El papa Francisco ante “el paradigma tecnocrático”

Con la muerte del Papa Francisco, se apaga una voz solidaria con las personas marginadas, perseguidas y migrantes. Aunque no rompió con el conservadurismo vaticano acerca de los plenos derechos de las mujeres, la diversidad sexogenérica, el aborto o la eutanasia, Francisco demostró apertura y sensibilidad ante grandes problemas del mundo. En particular, destacan su encíclica “Laudato sí” (2015) en defensa de la Naturaleza y de todos los seres vivos y, este año, su “Carta a los obispos de Estados Unidos”, en que recuerda la condición migrante de la familia de Jesucristo y, contra la política trumpista de deportaciones masivas, afirma la “dignidad infinita” de toda persona humana .

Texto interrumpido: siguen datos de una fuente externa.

(* ===== verification/Disk.v ===== *)
(** * Files and descriptors (src/src/os/unix/ngx_files.c, ngx_files.h)

    What the recorder and the player ask of the operating system: a table of
    open descriptors over named files.  [ngx_write_file] is that of Mpegts.v, on
    the file a descriptor stands for; here are the other calls and the choice of
    descriptors.  No file is renamed or removed by these modules, so that a
    descriptor is tied to a path. *)

From Stdlib Require Import ZArith Lia.
From stdpp Require Import base numbers list gmap.
From S2P Require Import Prelude Mpegts.

Module Disk.

(* ------------------------------------------------------------------ *)
(** ** State *)

(** An open descriptor: a file, or a socket or another thing one can not seek
    in. *)
Inductive descriptor := File (path : list Z) | Other.

(** [sys] lists what the system calls to come do: [None] a failure, [Some n]
    that at most [n] bytes are moved; the calls behind the end of the list do
    what they are asked for. *)
Record disk := Disk {
  files : gmap (list Z) (list Z);
  fds : gmap nat descriptor;
  sys : list (option nat)
}.

(** [ngx_file_t]; [NGX_INVALID_FILE] is [None]. *)
Record ngx_file_t := NgxFile {
  fd : option nat;
  offset : Z
}.

Definition set_files f d := Disk f (fds d) (sys d).
Definition set_fds t d := Disk (files d) t (sys d).

(** One system call: how it ends, and the calls behind it. *)
Definition call (d : disk) : option (option nat) * disk :=
  match sys d with
  | [] => (Some None, d)
  | e :: es => (Some <$> e, Disk (files d) (fds d) es)
  end.

(** The file a descriptor stands for. *)
Definition target (f : ngx_file_t) (d : disk) : option (list Z) :=
  k ← fd f; x ← fds d !! k; match x with File p => Some p | Other => None end.

Definition contents (p : list Z) (d : disk) : list Z := default [] (files d !! p).

(* ------------------------------------------------------------------ *)
(** ** Calls *)

Inductive create := Truncate | CreateOrOpen | OpenOnly.

(** The lowest number that is no descriptor. *)
Definition lowest (t : gmap nat descriptor) : option nat :=
  List.find (fun k => bool_decide (t !! k = None)) (seq 0 (S (size t))).

Definition ngx_open_file (path : list Z) (c : create) (d : disk) : option nat * disk :=
  let '(r, d) := call d in
  match r, lowest (fds d) with
  | Some _, Some k =>
      let opened f := (Some k, Disk f (<[k := File path]> (fds d)) (sys d)) in
      match c, files d !! path with
      | Truncate, _ => opened (<[path := []]> (files d))
      | CreateOrOpen, None => opened (<[path := []]> (files d))
      | OpenOnly, None => (None, d)
      | _, Some _ => opened (files d)
      end
  | _, _ => (None, d)
  end.

(** [close]: the descriptor is gone even when an error is reported. *)
Definition ngx_close_file (k : option nat) (d : disk) : bool * disk :=
  match k with
  | Some k =>
      match fds d !! k with
      | Some _ => let '(r, d) := call d in (bool_decide (is_Some r), set_fds (delete k (fds d)) d)
      | None => (false, d)
      end
  | None => (false, d)
  end.

(** [lseek(fd, 0, SEEK_END)]. *)
Definition lseek_end (f : ngx_file_t) (d : disk) : option Z * disk :=
  match target f d with
  | Some p =>
      let '(r, d) := call d in
      (match r with Some _ => Some (Z.of_nat (length (contents p d))) | None => None end, d)
  | None => (None, d)
  end.

(** The bytes read, [None] for an error. *)
Definition ngx_read_file (f : ngx_file_t) (size off : Z) (d : disk) : option (list Z) * ngx_file_t * disk :=
  match target f d with
  | Some p =>
      if off <? 0 then (None, f, d)
      else
        let '(r, d) := call d in
        match r with
        | Some n =>
            let got := take (Z.to_nat size) (drop (Z.to_nat off) (contents p d)) in
            let got := match n with Some n => take n got | None => got end in
            (Some got, NgxFile (fd f) (offset f + Z.of_nat (length got)), d)
        | None => (None, f, d)
        end
  | None => (None, f, d)
  end.

Definition ngx_write_file (f : ngx_file_t) (buf : list Z) (off : Z) (d : disk) : bool * ngx_file_t * disk :=
  match target f d with
  | Some p =>
      if off <? 0 then (false, f, d)
      else
        let '(ok, x, es) := Mpegts.ngx_write_file (sys d) (Mpegts.File (contents p d) 0) buf (Z.to_nat off) in
        (ok, NgxFile (fd f) (offset f + Z.of_nat (Mpegts.f_offset x)),
         Disk (<[p := Mpegts.f_data x]> (files d)) (fds d) es)
  | None => (false, f, d)
  end.

(* ------------------------------------------------------------------ *)
(** ** Laws *)

Lemma lowest_spec t : exists k, lowest t = Some k /\ t !! k = None.
Proof.
  unfold lowest. destruct (List.find _ _) as [k|] eqn:E.
  - exists k. apply find_some in E as [_ E]. now apply bool_decide_eq_true_1 in E.
  - exfalso. assert (list_to_set (seq 0 (S (size t))) ⊆ dom t) as Hs.
    { intros k Hk. apply elem_of_list_to_set, list_elem_of_In in Hk.
      pose proof (find_none _ _ E k Hk) as Hn. cbn beta in Hn. apply bool_decide_eq_false_1 in Hn.
      apply elem_of_dom. now destruct (t !! k). }
    apply subseteq_size in Hs. rewrite size_dom, size_list_to_set, length_seq in Hs by apply NoDup_seq. lia.
Qed.

(** No more trouble to come. *)
Definition calm (d : disk) : Prop := sys d = [].

Section Calm.
Context (d : disk) (H : calm d).

Lemma calm_call : call d = (Some None, d).
Proof. unfold call. now rewrite H. Qed.

Lemma open_truncate p : exists k, fds d !! k = None /\
  ngx_open_file p Truncate d = (Some k, Disk (<[p := []]> (files d)) (<[k := File p]> (fds d)) []).
Proof.
  destruct (lowest_spec (fds d)) as (k & E & Hk). exists k. split; [done|].
  unfold ngx_open_file. rewrite calm_call, E. now rewrite H.
Qed.

Lemma open_append p : exists k, fds d !! k = None /\
  ngx_open_file p CreateOrOpen d =
    (Some k, Disk (<[p := contents p d]> (files d)) (<[k := File p]> (fds d)) []).
Proof.
  destruct (lowest_spec (fds d)) as (k & E & Hk). exists k. split; [done|].
  unfold ngx_open_file, contents. rewrite calm_call, E. unfold calm in H. rewrite H.
  destruct (files d !! p) as [x|] eqn:Ep; cbn; [|done]. now rewrite (insert_id (files d)).
Qed.

Lemma calm_close k x : fds d !! k = Some x ->
  ngx_close_file (Some k) d = (true, set_fds (delete k (fds d)) d).
Proof. intros E. unfold ngx_close_file. now rewrite E, calm_call. Qed.

Lemma calm_seek f p : target f d = Some p -> lseek_end f d = (Some (Z.of_nat (length (contents p d))), d).
Proof. intros E. unfold lseek_end. now rewrite E, calm_call. Qed.

Lemma calm_read f p size off : target f d = Some p -> 0 <= off ->
  let got := take (Z.to_nat size) (drop (Z.to_nat off) (contents p d)) in
  ngx_read_file f size off d = (Some got, NgxFile (fd f) (offset f + Z.of_nat (length got)), d).
Proof.
  intros E Ho got. unfold ngx_read_file. rewrite E, (proj2 (Z.ltb_ge _ _)) by lia. now rewrite calm_call.
Qed.

Lemma calm_write f p buf off : target f d = Some p -> 0 <= off ->
  ngx_write_file f buf off d =
    (true, NgxFile (fd f) (offset f + Z.of_nat (length buf)),
     Disk (<[p := Mpegts.pwrite (Z.to_nat off) buf (contents p d)]> (files d)) (fds d) []).
Proof. intros E Ho. unfold ngx_write_file. rewrite E, (proj2 (Z.ltb_ge _ _)) by lia. now rewrite H. Qed.

End Calm.

End Disk.
(* ===== verification/Chunk.v ===== *)
(** * The chunk layer (src/src/rtmp/ngx_rtmp_handler.c)

    Messages travel over a connection as chunks of several chunk streams.
    [ngx_rtmp_recv] reads the socket into fixed-size buffers, parses the chunk
    headers, gathers the chunks of each message and hands complete messages to
    the event handlers; [ngx_rtmp_prepare_message] writes the headers of an
    outgoing message in front of its buffers; [ngx_rtmp_set_chunk_size]
    re-buffers the messages in progress.  Stream 0 is the list of free buffers.

    Memory allocation and the registration of events are taken to succeed. *)

From Stdlib Require Import ZArith Lia.
From stdpp Require Import base numbers list.
From S2P Require Import Prelude Buf Bandwidth.

Module Chunk.

Definition NGX_RTMP_MAX_CHUNK_HEADER : nat := 18.
Definition NGX_RTMP_MSG_MAX : Z := 22.

(* ------------------------------------------------------------------ *)
(** ** Data *)

Record ngx_rtmp_header_t := Hdr {
  csid : Z;
  timestamp : Z;
  mlen : Z;
  type : Z;
  msid : Z
}.

(** [st_in] is the ring of buffers of a message in progress, first to last;
    for stream 0 it is the list of free buffers. *)
Record ngx_rtmp_stream_t := Stream {
  st_hdr : ngx_rtmp_header_t;
  st_dtime : Z;
  st_len : Z;
  st_ext : bool;
  st_in : list ngx_buf_t
}.
(* ------------------------------------------------------------------ *)
(** ** From a message to the peer *)

Section Message.
Context {A : Type} (cscf : Chunk.ngx_rtmp_core_srv_conf_t).
Context (events : Z -> list (Chunk.ngx_rtmp_handler_pt A)).
Context (h : Chunk.ngx_rtmp_header_t) (lh : option Chunk.ngx_rtmp_header_t).

(** A header [ngx_rtmp_prepare_message] can send. *)
Record header_ok : Prop := {
  h_csid : 2 <= Chunk.csid h < 65600;
  h_max : Chunk.csid h < Chunk.max_streams cscf;
  h_ts : 0 <= Chunk.timestamp h < 2 ^ 32;
  h_type : 0 <= Chunk.type h < 256;
  h_msid : 0 <= Chunk.msid h < 2 ^ 32
}.

Definition full_header (n : Z) : Chunk.ngx_rtmp_header_t :=
  Chunk.Hdr (Chunk.csid h) (Chunk.timestamp h) n (Chunk.type h) (Chunk.msid h).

En “Laudato sí”, publicada poco antes de la COP21 que llevaría a los Acuerdos de París contra el cambio climático, Francisco aboga por el respeto y preservación de la vida en el planeta, a partir de una sólida y lúcida crítica del “paradigma tecnocrático”, depredador de personas, animales y recursos naturales. Contra esta “espiral de autodestrucción”, llama a dialogar, a considerar el bien común y a pensar la Tierra como una “casa común”.

Acorde con la visión católica del mundo como creación divina en que el ser humano tiene una condición privilegiada, el Papa argumenta que todo ser vivo y todo componente del planeta merece cuidado. Contra el androcentrismo y el individualismo, afirma que el ser humano no es dueño sino que debe ser un “administrador responsable” del mundo, usar su inteligencia y creatividad para encontrar nuevas formas de desarrollo que no dañen ni a la naturaleza ni a otros seres humanos y que garanticen una vida sostenible en el presente y en el porvenir.

El planeta, explica, ha sufrido grandes daños por la imposición de un modelo de desarrollo, basado en el afán de ganancias de una minoría apegada al “paradigma tecnocrático” (o “tecnoeconómico”) que ha usado los avances tecnológicos para sus propios fines – de enriquecimiento ilimitado-, sin considerar el impacto de sus acciones sobre los seres humanos y el equilibrio ecológico del planeta. Los combustibles fósiles, los desechos que convierten zonas enteras en basureros, el uso indiscriminado de venenos y la promoción del monocultivo en el campo, entre otros, han contaminado y degradado tierra, agua y aire. Los costos los pagamos todos, sobre todo las personas más pobres: daños a la salud, cambio climático acelerado, pérdida de biodiversidad, aumento de la miseria, la marginación y la violencia.

Promover la producción y el consumo ilimitados, sin considerar la finitud de recursos como el agua, favorecer la cultura del “usa y tira”, en efecto, amenaza el equilibrio ecológico de un planeta en que todas las especies son interdependientes. Facilita también la cosificación del ser humano en cuanto ese modelo depredador explota por igual a especies animales y seres humanos. En tanto ignora el bien común, la élite que controla la tecnoeconomía pasa por alto derechos humanos básicos como el derecho de todos a agua potable, pretende minimizar los daños a la salud de las comunidades afectadas por sus proyectos con “acciones filantrópicas aisladas” y niega el derecho a migrar de quienes se ven obligados a hacerlo por desastres climáticos. Las guerras, fomentadas por esas élites, solo agravan la degradación social y humana.

Desde una visión integral (apenas esbozada aquí), Francisco afirma la capacidad humana de “hacer el bien” y remediar los daños. No se trata, dice, de de-crecer ni de abandonar la tecnología. Importa encontrar un nuevo modelo de desarrollo, sostenible, regulado, que acabe con las desigualdades, erradique la miseria y garantice una vida digna para todos. Para ello, apela a la responsabilidad individual y social de creyentes y no creyentes, llama a crear una nueva “cultura ecológica” e insta a los gobiernos a actuar con seriedad.

En estos tiempos hostiles a la empatía y la justicia social, esta encíclica nos recuerda el valor de la ética y la solidaridad.